By Sergio Goncalves and Ingrid Melander
LISBON (Reuters) – Portugal is confident the European Commission will approve its plan to rescue ailing flag carrier TAP, Finance Minister Joao Leao said in an interview, adding that he expected that green light by the end of March.
The government unveiled its overhaul plan last month, proposing 2,000 job cuts by 2022 and pay cuts of up to 25%, while saying the airline would need around 2 billion euros ($2.46 billion) in extra funds with state guarantees to cover financing needs until 2024.
The stakes are high: if the EU executive rejects Lisbon's proposal, TAP would have to immediately repay a 1.2 billion euro rescue loan agreed in June, which could lead to its insolvency.
Leao told Reuters that, as part of the rescue plan, the government envisaged converting that loan to equity, which could raise the government's stake in the airline to about 90%. The government was not contemplating asking private bond holders to take a haircut on payments to ensure TAP's financial viability, but had not yet ruled it out either.

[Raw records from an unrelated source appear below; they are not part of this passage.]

Lemma tutorial_step_delivery (cl : Tutorial.cluster) ix j q d :
  cl !! j = Some q →
  Tutorial.concerns j d ix = false →
  ∃ q', Tutorial.step cl ix !! j = Some q' ∧
    SocketIO.connected (Tutorial.io q') !! d = SocketIO.connected (Tutorial.io q) !! d ∧
    SocketIO.received d (SocketIO.outbox (Tutorial.io q')) =
    SocketIO.received d (SocketIO.outbox (Tutorial.io q)) ++
    match SocketIO.connected (Tutorial.io q) !! d with
    | Some _ => Tutorial.written_at j cl [ix]
    | None => []
    end.
Proof.
  intros Hq Hix.
  assert (Hnil : ∀ l : list packet,
    l = l ++ match SocketIO.connected (Tutorial.io q) !! d with
             | Some _ => [] | None => [] end).
  { intros l. destruct (SocketIO.connected (Tutorial.io q) !! d); symmetry; apply app_nil_r. }
  assert (Hquiet : ∀ (f : SocketIO.node → SocketIO.node) i,
    (i = j → SocketIO.connected (f (Tutorial.io q)) !! d =
             SocketIO.connected (Tutorial.io q) !! d) →
    (∀ n, SocketIO.outbox (f n) = SocketIO.outbox n) →
    ∃ q', alter (Tutorial.with_io f) i cl !! j = Some q' ∧
      SocketIO.connected (Tutorial.io q') !! d = SocketIO.connected (Tutorial.io q) !! d ∧
      SocketIO.received d (SocketIO.outbox (Tutorial.io q')) =
      SocketIO.received d (SocketIO.outbox (Tutorial.io q))).
  { intros f i Hc Ho. rewrite list_lookup_alter.
    destruct (decide (i = j)) as [->|].
    - rewrite Hq. eexists. split; [done|]. simpl. split; [by apply Hc|]. by rewrite Ho.
    - exists q. by repeat split. }
  destruct ix as [i [c tok|c e a|c| |pk]]; simpl in Hix.
  - destruct (Hquiet (λ n, Tutorial.on_connection c (SocketIO.accept c tok n)) i)
      as (q' & Hq' & Hc' & Hr'); [|done|].
    { intros ->. apply bool_decide_eq_false in Hix. simpl.
      rewrite lookup_alter_ne, lookup_insert_ne; [done|naive_solver..]. }
    exists q'. split; [exact Hq'|]. split; [exact Hc'|]. rewrite Hr'. apply Hnil.
  - destruct (Hquiet (SocketIO.dispatch c e a Tutorial.on_test000) i)
      as (q' & Hq' & Hc' & Hr').
    { intros _. unfold Tutorial.on_test000. by rewrite dispatch_log. }
    { intros n. unfold Tutorial.on_test000. by rewrite dispatch_log. }
    exists q'. split; [exact Hq'|]. split; [exact Hc'|]. rewrite Hr'. apply Hnil.
  - destruct (Hquiet (SocketIO.disconnect c) i) as (q' & Hq' & Hc' & Hr'); [|done|].
    { intros ->. apply bool_decide_eq_false in Hix. simpl.
      rewrite lookup_delete_ne; [done|naive_solver]. }
    exists q'. split; [exact Hq'|]. split; [exact Hc'|]. rewrite Hr'. apply Hnil.
  - rewrite interval_lookup, Hq. unfold Tutorial.written_at. simpl.
    destruct (decide (i = j)) as [->|].
    + rewrite Hq. simpl. eexists. split; [done|]. split; [done|].
      change (SocketIO.outbox (Tutorial.io (Tutorial.tick q))) with
        (SocketIO.outbox (Tutorial.io q) ++
         SocketIO.broadcast (Tutorial.interval_packet q) (SocketIO.connected (Tutorial.io q))).
      by rewrite received_app, received_broadcast.
    + exists q. split; [done|]. split; [done|]. apply Hnil.
  - unfold Tutorial.step, Tutorial.written_at. rewrite list_lookup_alter. simpl.
    destruct (decide (i = j)) as [->|]; rewrite Hq.
    + simpl. eexists. split; [done|]. split; [done|].
      change (SocketIO.outbox (Tutorial.io (Tutorial.with_io (SocketIO.deliver pk) q))) with
        (SocketIO.outbox (Tutorial.io q) ++
         SocketIO.broadcast pk (SocketIO.connected (Tutorial.io q))).
      by rewrite received_app, received_broadcast.
    + exists q. split; [done|]. split; [done|]. apply Hnil.
Qed.

Lemma written_at_cons (cl : Tutorial.cluster) j ix xs :
  Tutorial.written_at j cl (ix :: xs) =
  Tutorial.written_at j cl [ix] ++ Tutorial.written_at j cl xs.
Proof. apply (omap_app _ [ix] xs). Qed.

Lemma intervals_at_cons j ix xs :
  Tutorial.intervals_at j (ix :: xs) =
  Tutorial.intervals_at j [ix] + Tutorial.intervals_at j xs.
Proof.
  unfold Tutorial.intervals_at.
  by rewrite <- length_app, <- filter_app.
Qed.

Lemma written_at_own (cl : Tutorial.cluster) j q xs :
  cl !! j = Some q →
  Forall (λ ix, ∀ pk, ix ≠ (j, Tutorial.Remote pk)) xs →
  Tutorial.written_at j cl xs =
  replicate (Tutorial.intervals_at j xs) (Tutorial.interval_packet q).
Proof.
  intros Hq. induction 1 as [|[i x] xs Hx _ IH]; [done|].
  rewrite written_at_cons, intervals_at_cons, replicate_add, IH. f_equal.
  unfold Tutorial.written_at, Tutorial.intervals_at.
  destruct x as [c tok|c e a|c| |pk]; try done.
  - rewrite filter_cons. simpl. rewrite Hq.
    destruct (decide (i = j)) as [->|Hne].
    + by rewrite decide_True by (by apply bool_decide_pack).
    + by rewrite decide_False by (by intros ?%bool_decide_unpack).
  - simpl. destruct (decide (i = j)) as [->|]; [|done]. by destruct (Hx pk).
Qed.

(** X8. In a run of the tutorial stack, while nothing connects or
    disconnects the socket d of a replica, d stays as it is and, if it is
    connected, is sent, in order, the health string of each run of the timer
    callback of its own replica and each packet the adapter of the replica
    receives, and nothing else; a socket that is not connected is sent
    nothing. When the adapter of the replica receives nothing, what the
    replica writes is its own health string, once for each run of its
    callback. The addresses of the replicas do not change in the run. *)
Theorem tutorial_deliveries_in_a_run
    (cl : Tutorial.cluster) (j : nat) (q : Tutorial.process) (d : string)
    (xs : list (nat * Tutorial.event)) :
  cl !! j = Some q →
  Forall (λ ix, Tutorial.concerns j d ix = false) xs →
  Tutorial.ip <$> Tutorial.run cl xs = Tutorial.ip <$> cl ∧
  (∃ q', Tutorial.run cl xs !! j = Some q' ∧
     SocketIO.connected (Tutorial.io q') !! d = SocketIO.connected (Tutorial.io q) !! d) ∧
  Tutorial.received_at j d (Tutorial.run cl xs) =
  Tutorial.received_at j d cl ++
  match SocketIO.connected (Tutorial.io q) !! d with
  | Some _ => Tutorial.written_at j cl xs
  | None => []
  end ∧
  (Forall (λ ix, ∀ pk, ix ≠ (j, Tutorial.Remote pk)) xs →
   Tutorial.written_at j cl xs =
   replicate (Tutorial.intervals_at j xs)
     (Packet "okok" (JStr (Tutorial.log0 (Tutorial.ip q))))).
Proof.
  intros Hq Hxs.
  enough (Hrun : Tutorial.ip <$> Tutorial.run cl xs = Tutorial.ip <$> cl ∧
    (∃ q', Tutorial.run cl xs !! j = Some q' ∧
       SocketIO.connected (Tutorial.io q') !! d = SocketIO.connected (Tutorial.io q) !! d) ∧
    Tutorial.received_at j d (Tutorial.run cl xs) =
    Tutorial.received_at j d cl ++
    match SocketIO.connected (Tutorial.io q) !! d with
    | Some _ => Tutorial.written_at j cl xs
    | None => []
    end).
  { destruct Hrun as (Hip & Hc & Hr). repeat split; [done..|].
    intros Hown. exact (written_at_own cl j q xs Hq Hown). }
  revert cl q Hq. induction xs as [|ix xs IH]; intros cl q Hq.
  - split; [done|]. split; [by exists q|]. unfold Tutorial.received_at. simpl.
    rewrite Hq. destruct (SocketIO.connected (Tutorial.io q) !! d); symmetry; apply app_nil_r.
  - apply Forall_cons in Hxs as [Hix Hxs].
    destruct (tutorial_step_delivery cl ix j q d Hq Hix) as (q1 & Hq1 & Hc1 & Hr1).
    destruct (IH Hxs (Tutorial.step cl ix) q1 Hq1) as (Hip & (q' & Hq' & Hc') & Hr).
    pose proof (tutorial_step_ip cl ix) as Hip1.
    change (Tutorial.run cl (ix :: xs)) with (Tutorial.run (Tutorial.step cl ix) xs).
    split; [by rewrite Hip|]. split; [exists q'; split; [done|congruence]|].
    rewrite Hr. unfold Tutorial.received_at. rewrite Hq1, Hq, Hr1, Hc1.
    rewrite <- app_assoc. f_equal.
    rewrite (written_at_ip _ _ j xs Hip1), (written_at_cons cl j ix xs).
    by destruct (SocketIO.connected (Tutorial.io q) !! d).
Qed.

(** Client Y on the second replica of the two-replica stack: the timer of
    the first replica, whose packet the adapter of the second then receives,
    a message of X, and the timer of the second. *)
Lemma tutorial_deliveries_in_a_run_witness :
  Tutorial.received_at 1 "Y"
    (Tutorial.run Scenario.stack
       [(0, Tutorial.Interval);
        (1, Tutorial.Remote (Packet "okok" (JStr "I am the host: 10.0.2.10. I am healty.")));
        (0, Tutorial.Message "X" "test000" (JStr "hi"));
        (1, Tutorial.Interval)]) =
  [Packet "okok" (JStr "I am the host: 10.0.2.10. I am healty.");
   Packet "okok" (JStr "I am the host: 10.0.2.11. I am healty.")].
Proof.
  exact (proj1 (proj2 (proj2 (tutorial_deliveries_in_a_run Scenario.stack 1
    (Tutorial.with_io (λ n, Tutorial.on_connection "Y" (SocketIO.accept "Y" None n))
       Scenario.server2) "Y"
    [(0, Tutorial.Interval);
     (1, Tutorial.Remote (Packet "okok" (JStr "I am the host: 10.0.2.10. I am healty.")));
     (0, Tutorial.Message "X" "test000" (JStr "hi"));
     (1, Tutorial.Interval)] eq_refl ltac:(repeat constructor))))).
Defined.

(** ** The routing of the stack *)

Lemma substring_app_l (k t : string) :
  String.substring 0 (String.length k) (k ++ t)%string = k.
Proof.
  induction k as [|c k IH]; [by destruct t|].
  change (String c (String.substring 0 (String.length k) (k ++ t)%string) = String c k).
  by rewrite IH.
Qed.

"The main concern of the plan is that to make the firm sustainable," Leao told Reuters.
Formal negotiations with the European Commission formally started this month, he said, adding: "We expect in the first quarter to have the plan approved."

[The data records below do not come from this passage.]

(** X12: without a URL or without a token nothing is loaded: when either
    variable is unset or empty, [load_config] raises, and what it raises
    is a [ValueError] whose message starts with [Configuration error: ]. *)
Theorem load_config_requires_url_and_token (env : environ) :
  getenv env "KANBOARD_URL" "" = "" \/ getenv env "KANBOARD_API_TOKEN" "" = "" ->
  exists e,
    load_config_ env = Raise e
    /\ exc_cls e = ValueError
    /\ startswith "Configuration error: " (exc_str e) = true.
Proof.
  intros Hmissing.
  destruct (load_config_ env) as [c|e] eqn:H.
  - exfalso. apply load_config_ok_from_env in H.
    destruct (from_env_ok env c H) as (u & Hu & Hp & _).
    destruct Hmissing as [E|E].
    + rewrite E in Hu. discriminate.
    + rewrite E in Hp. discriminate.
  - exists e. split; [reflexivity|].
    destruct (load_config_raise_shape env e H) as [e0 ->].
    split; [reflexivity|]. apply startswith_app_self.
Qed.

(** X14: the defaults.  With a URL that has a scheme and a token that is
    not empty as the only variables set, [load_config] returns the normal
    form of the URL, the token, the user [jsonrpc], no header of its own,
    verified certificates, a timeout of 30, 3 retries with a delay of 1,
    and debugging off. *)
Theorem load_config_defaults (env : environ) (given_url token : string) :
  int_of_str "30" = Ok 30 ->
  int_of_str "3" = Ok 3 ->
  float_of_str "1.0" = Ok 1%float ->
  env "KANBOARD_URL" = Some given_url ->
  env "KANBOARD_API_TOKEN" = Some token ->
  (forall name, name <> "KANBOARD_URL" -> name <> "KANBOARD_API_TOKEN" ->
                env name = None) ->
  has_http_scheme given_url = true ->
  token <> "" ->
  exists u,
    validate_url given_url = Ok u
    /\ load_config_ env
       = Ok (mkConfig
               (mkKanboardConfig u "jsonrpc" token None true 30)
               (mkMCPServerConfig "Kanboard MCP Server" "0.1.0" false 3 1%float)).
Proof.
  intros H30 H3 H1 Hurl Htok Hrest Hs Hne.
  destruct (validate_url_accepts _ Hs) as [u Hu]. exists u. split; [exact Hu|].
  apply validate_config_redundant_lemma.
  unfold from_env, and_then, new_KanboardConfig, new_MCPServerConfig, getenv.
  rewrite Hurl, Htok, !Hrest by discriminate.
  rewrite H30, H3, H1, Hu.
  unfold validate_password. destruct token; [congruence|]. reflexivity.
Qed.

End Loading.

End ConfigMore.

(** ** The tools *)

Module ToolFacts.

Import Config Client ClientFacts Tools.
Local Open Scope list_scope.

(** *** Keyword arguments *)

Lemma assoc_app (key : string) (a b : list (string * value)) :
  assoc key (a ++ b)
  = match assoc key a with
    | Some v => Some v
    | None => assoc key b
    end.
Proof.
  induction a as [|[k v] a IH]; cbn [app assoc]; [reflexivity|].
  now destruct (String.eqb k key).
Qed.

"We are proposing that a big part of this (1.2 billion euro) loan is converted from loans to equity, so that the financial indicators of the firm improve," Leao said.
The Portuguese government currently has a 72.5% stake in the company. Leao said "one possibility" was to turn the whole loan into equity, which he estimated could boost that stake to around 90%.

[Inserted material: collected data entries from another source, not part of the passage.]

(** ** Toggling votes *)

(** Property X7.  A toggle on a feature that does not exist answers 404 and
    writes nothing.  On a consistent database any toggle leaves the users,
    the features and the Vote rows of every other (user, feature) pair as
    they were, so no other user's vote and no other feature's vote changes. *)
Theorem vote_feature_frame now feature_id current_user db :
  consistent db →
  (feature_by_id db feature_id = None →
   vote_feature now feature_id current_user db = (Raise feature_not_found, db))
  ∧ users (vote_feature now feature_id current_user db).2 = users db
  ∧ features (vote_feature now feature_id current_user db).2 = features db
  ∧ (∀ v, vote_pair v ≠ (User.id current_user, feature_id) →
          v ∈ votes (vote_feature now feature_id current_user db).2 ↔ v ∈ votes db)
  ∧ (∀ uid fid, (uid, fid) ≠ (User.id current_user, feature_id) →
                has_voted (vote_feature now feature_id current_user db).2 uid fid
                = has_voted db uid fid).
Proof.
  intros Hdb.
  assert (∀ v, vote_pair v ≠ (User.id current_user, feature_id) →
               v ∈ votes (vote_feature now feature_id current_user db).2
               ↔ v ∈ votes db) as Hrows.
  { intros v Hp. rewrite vote_feature_phases. unfold vote_feature_select.
    destruct (feature_by_id db feature_id); [|done].
    destruct (vote_by_user_and_feature _ _ _) as [w|] eqn:Hw; simpl.
    - apply first_Some in Hw as [Hw [Hwu Hwf]].
      rewrite list_elem_of_filter. split; [tauto|]. intros Hv. split; [|done].
      intros Hid. apply Hp.
      rewrite (unique_key Vote.id (votes db) v w (votes_pkey _ Hdb) Hv Hw Hid).
      unfold vote_pair. by rewrite Hwu, Hwf.
    - unfold mbind, Handler_bind, insert_vote. destruct (_ || _); simpl; [done|].
      rewrite elem_of_app, list_elem_of_singleton. split; [|tauto].
      intros [?| ->]; [done|]. by destruct Hp. }
  split_and!; [| | |done|].
  - intros Hf. unfold vote_feature, mbind, Handler_bind, query. by rewrite Hf.
  - rewrite vote_feature_phases. unfold vote_feature_select.
    destruct (feature_by_id db feature_id); [|done].
    destruct (vote_by_user_and_feature _ _ _); simpl; [done|].
    unfold mbind, Handler_bind, insert_vote. by destruct (_ || _).
  - apply vote_feature_features.
  - intros uid fid Hp. apply eq_true_iff_eq. rewrite !has_voted_true.
    split; intros (v & Hv & Hvp); exists v; (split; [|done]);
      apply Hrows in Hv; congruence.
Qed.

(** Property X8.  After any number of toggles in a row by one user on one
    existing feature the user's vote is present exactly when it was present
    before and the number is even, or absent before and the number is odd;
    the feature's number of Vote rows moves by at most one accordingly and
    no other feature's number moves. *)
Theorem vote_feature_each_parity nows feature_id current_user db :
  consistent db → current_user ∈ users db →
  is_Some (feature_by_id db feature_id) →
  has_voted (vote_feature_each nows feature_id current_user db)
    (User.id current_user) feature_id
  = xorb (has_voted db (User.id current_user) feature_id) (Nat.odd (length nows))
  ∧ (∀ fid, fid ≠ feature_id →
            count_votes (vote_feature_each nows feature_id current_user db) fid
            = count_votes db fid)
  ∧ count_votes (vote_feature_each nows feature_id current_user db) feature_id
    = count_votes db feature_id
      + (if has_voted db (User.id current_user) feature_id
         then (if Nat.odd (length nows) then -1 else 0)
         else (if Nat.odd (length nows) then 1 else 0)).
Proof.
  revert db. induction nows as [|now nows IH]; intros db Hdb Hu Hf.
  { simpl. rewrite xorb_false_r. split_and!; [done|done|].
    destruct (has_voted _ _ _); lia. }
  destruct (vote_feature_spec now _ _ _ Hdb Hu Hf)
    as (db' & E & Hdb' & Hus & Hfs & Hv & Hc).
  assert (is_Some (feature_by_id db' feature_id)) as Hf'
    by (unfold feature_by_id; by rewrite Hfs).
  assert (current_user ∈ users db') as Hu' by (by rewrite Hus).
  destruct (IH db' Hdb' Hu' Hf') as (IHv & IHo & IHc).
  unfold vote_feature_each in *. simpl. rewrite E. simpl.
  rewrite Nat.odd_succ, <- Nat.negb_odd.
  split_and!.
  - rewrite IHv, Hv. by destruct (has_voted db _ _), (Nat.odd _).
  - intros fid Hne. rewrite (IHo fid Hne), Hc.
    rewrite decide_False by done. lia.
  - rewrite IHc, Hc, Hv, decide_True by done.
    destruct (has_voted db _ _), (Nat.odd _); simpl; lia.
Qed.

(** ** Deleting and creating features *)

Lemma feature_by_id_removed db fid seq :
  feature_by_id
    (with_features db (filter (λ g, Feature.id g ≠ fid) (features db)) seq) fid
  = None.
Proof.
  unfold feature_by_id. simpl. apply first_None.
  by intros g [Hne _]%list_elem_of_filter.
Qed.

Lemma feature_by_id_kept db fid fid' seq :
  fid' ≠ fid →
  feature_by_id
    (with_features db (filter (λ g, Feature.id g ≠ fid) (features db)) seq) fid'
  = feature_by_id db fid'.
Proof.
  intros Hne. unfold feature_by_id. simpl. rewrite list_filter_filter.
  f_equal. apply list_filter_iff. intros g. split; [tauto|].
  intros ->. done.
Qed.

(** Property X9.  [delete_feature] answers the 404 and changes nothing when
    no feature of that id belongs to the caller: when the feature does not
    exist, and when it exists and belongs to another user. *)
Theorem delete_feature_refuses feature_id current_user db :
  (∀ f, f ∈ features db → Feature.id f = feature_id →
        Feature.user_id f ≠ User.id current_user) →
  delete_feature feature_id current_user db = (Raise not_found_or_forbidden, db).
Proof.
  intros Hother. unfold delete_feature, mbind, Handler_bind, query.
  destruct (feature_by_id_and_owner db feature_id (User.id current_user))
    as [f|] eqn:Hf; [|done].
  apply first_Some in Hf as [Hin [Hid Howner]]. by destruct (Hother f Hin Hid).
Qed.

(** Property X10.  The owner's [delete_feature] of a feature without votes
    removes that feature and nothing else: users, votes and every other
    feature stay, the id no longer resolves, and from then on deleting it
    again or toggling a vote on it answers 404 and changes nothing. *)
Theorem delete_feature_removes feature_id current_user db f :
  feature_by_id_and_owner db feature_id (User.id current_user) = Some f →
  votes_of_feature db feature_id = [] →
  ∃ db',
    delete_feature feature_id current_user db
    = (Return "Feature deleted successfully"%string, db')
    ∧ users db' = users db ∧ votes db' = votes db
    ∧ feature_by_id db' feature_id = None
    ∧ (∀ fid, fid ≠ feature_id → feature_by_id db' fid = feature_by_id db fid)
    ∧ (∀ user, delete_feature feature_id user db'
               = (Raise not_found_or_forbidden, db'))
    ∧ (∀ now user, vote_feature now feature_id user db'
                   = (Raise feature_not_found, db')).
Proof.
  intros Hf Hvotes.
  pose proof (first_Some _ _ _ Hf) as [Hin [Hid Howner]].
  rewrite (delete_feature_unreferenced _ _ _ f Hf) by (by rewrite Hid).
  rewrite Hid. eexists. split_and!; [done|done|done|..].
  - apply feature_by_id_removed.
  - intros fid Hne. by apply feature_by_id_kept.
  - intros user. unfold delete_feature, mbind, Handler_bind, query.
    assert (feature_by_id_and_owner
              (with_features db
                 (filter (λ g, Feature.id g ≠ feature_id) (features db))
                 (features_id_seq db)) feature_id (User.id user) = None) as ->;
      [|done].
    apply first_None. by intros g [Hne _]%list_elem_of_filter [? _].
  - intros now user. unfold vote_feature, mbind, Handler_bind, query.
    by rewrite feature_by_id_removed.
Qed.

(** Property X11.  A toggle that has read a feature without votes and
    flushes after the owner deleted the feature is refused by the foreign
    key with [IntegrityError]: no Vote row for the deleted feature is
    stored. *)
Theorem vote_flush_after_delete now feature_id owner voter db f :
  feature_by_id_and_owner db feature_id (User.id owner) = Some f →
  votes_of_feature db feature_id = [] →
  ∃ db',
    vote_feature_select feature_id voter db
    = Return (PendingInsert (User.id voter) feature_id)
    ∧ delete_feature feature_id owner db
      = (Return "Feature deleted successfully"%string, db')
    ∧ (vote_feature_flush now (PendingInsert (User.id voter) feature_id) db').1
      = Raise IntegrityError
    ∧ votes (vote_feature_flush now (PendingInsert (User.id voter) feature_id) db').2
      = votes db
    ∧ votes_of_feature
        (vote_feature_flush now (PendingInsert (User.id voter) feature_id) db').2
        feature_id = [].
Proof.
  intros Hf Hvotes.
  pose proof (first_Some _ _ _ Hf) as [Hin [Hid Howner]].
  rewrite (delete_feature_unreferenced _ _ _ f Hf) by (by rewrite Hid).
  rewrite Hid. eexists. split_and!; [|done|..].
  - unfold vote_feature_select.
    destruct (proj2 (feature_by_id_is_Some db feature_id)) as [g ->].
    { rewrite <- Hid. by apply list_elem_of_fmap_2. }
    assert (vote_by_user_and_feature db (User.id voter) feature_id = None) as ->;
      [|done].
    apply first_None. intros v Hv [_ Hvf].
    by apply (filter_nil_not_elem_of _ _ v Hvotes).
  - simpl. unfold mbind, Handler_bind, insert_vote.
    rewrite feature_by_id_removed. simpl. by rewrite orb_true_r.
  - simpl. unfold mbind, Handler_bind, insert_vote.
    rewrite feature_by_id_removed. simpl. by rewrite orb_true_r.
  - simpl. unfold mbind, Handler_bind, insert_vote.
    rewrite feature_by_id_removed. simpl. by rewrite orb_true_r.
Qed.

(** Property X12.  On a consistent database [create_feature] by a stored
    user, with a title and a description that hold no NUL, stores what
    [String(200)] keeps of the title: the title itself when it has at most
    200 characters, and its first 200 characters when all the characters
    beyond them are spaces.  It then appends one feature with the next id of
    the sequence, owned by the caller, open, with [vote_count = 0], and
    answers with those fields and the caller's username; the new id resolves
    to the new row, every other id resolves as before, and no vote references
    the new feature.  A title that the column refuses ends with [DataError],
    and a NUL in the title or the description with [ValueError]; neither
    changes the database. *)
Theorem create_feature_fresh now feature current_user db :
  consistent db → current_user ∈ users db →
  (holds_NUL (FeatureCreate.title feature) = true
   ∨ holds_NUL (FeatureCreate.description feature) = true →
   create_feature now feature current_user db = (Raise ValueError, db))
  ∧ (holds_NUL (FeatureCreate.title feature) = false →
     holds_NUL (FeatureCreate.description feature) = false →
     (varchar 200 (FeatureCreate.title feature) = None →
      create_feature now feature current_user db = (Raise DataError, db))
     ∧ (∀ title, varchar 200 (FeatureCreate.title feature) = Some title →
        ∃ db',
          create_feature now feature current_user db
          = (Return (FeatureResponse.mk
                       (features_id_seq db) title
                       (FeatureCreate.description feature) (User.id current_user)
                       (User.username current_user) 0 status_open now false), db')
          ∧ features db'
            = features db
              ++ [new_feature now
                    (FeatureCreate.mk title (FeatureCreate.description feature))
                    current_user db]
          ∧ users db' = users db ∧ votes db' = votes db
          ∧ feature_by_id db' (features_id_seq db)
            = Some (new_feature now
                      (FeatureCreate.mk title (FeatureCreate.description feature))
                      current_user db)
          ∧ (∀ fid, fid ≠ features_id_seq db →
                    feature_by_id db' fid = feature_by_id db fid)
          ∧ count_votes db' (features_id_seq db) = 0))
  ∧ (fits (FeatureCreate.title feature) 200 →
     varchar 200 (FeatureCreate.title feature) = Some (FeatureCreate.title feature)).
Proof.
  intros Hdb Hu. unfold create_feature, mbind, Handler_bind, insert_feature, bound.
  cbn [existsb]. split_and!.
  - intros [-> | ->]; by rewrite ?orb_true_r.
  - intros -> ->. cbn [orb]. split; [by intros ->|]. intros title ->.
    rewrite (bool_decide_eq_false_2 (Exists _ _)).
    2:{ rewrite Exists_exists. intros (g & Hg & Hid).
        apply (features_id_seq_fresh _ Hdb) in Hg. lia. }
    rewrite (bool_decide_eq_true_2 (is_Some _)) by (by apply user_row_id).
    simpl.
    fold (new_feature now (FeatureCreate.mk title (FeatureCreate.description feature))
            current_user db).
    assert (∀ g, g ∈ features db → Feature.id g ≠ features_id_seq db) as Hfresh.
    { intros g Hg%(features_id_seq_fresh _ Hdb). lia. }
    eexists. split_and!; [done|done|done|done|..].
    + unfold feature_by_id. simpl.
      rewrite filter_app, (filter_singleton _ _ []), decide_True by done.
      assert (filter (λ g, Feature.id g = features_id_seq db) (features db) = [])
        as ->; [|done].
      by apply head_None, first_None.
    + intros fid Hne. unfold feature_by_id. simpl.
      rewrite filter_app, (filter_singleton _ _ []), decide_False, app_nil_r; [done|].
      simpl. congruence.
    + unfold count_votes, votes_of_feature. simpl.
      assert (filter (λ v, Vote.feature_id v = features_id_seq db) (votes db) = [])
        as ->; [|done].
      apply head_None, first_None. intros v Hv Hid.
      apply (votes_feature_id_fkey _ Hdb) in Hv.
      apply list_elem_of_fmap in Hv as (g & Hgid & Hg).
      apply (Hfresh g Hg). congruence.
  - intros Hfits. unfold varchar, too_long.
    by rewrite bool_decide_eq_false_2 by (unfold fits in Hfits; lia).
Qed.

He stressed that "the support measures by the government are limited in time," adding that the aim was that TAP would eventually return to financing itself on the markets.
"It is important for the firm to live by itself … so that as soon as possible, if possible starting next year or later on, the firm can stop having to be financed by the state."
Asked if the ailing carrier should aim to do so on a standlone basis or strike an alliance with another air carrier, he said: "it might be interesting to have another player to also help TAP to make sure the firm becomes competitive and profitable."
TAP reported losses of more than 700 million euros for the first nine months of 2020.
Asked if there could be a haircut on the 725 million euros of debt held by TAP's bondholders, he responded: "so far, is not in the plan, but that is a discussion we need to have with the European Commission to make sure that all stakeholders are involved".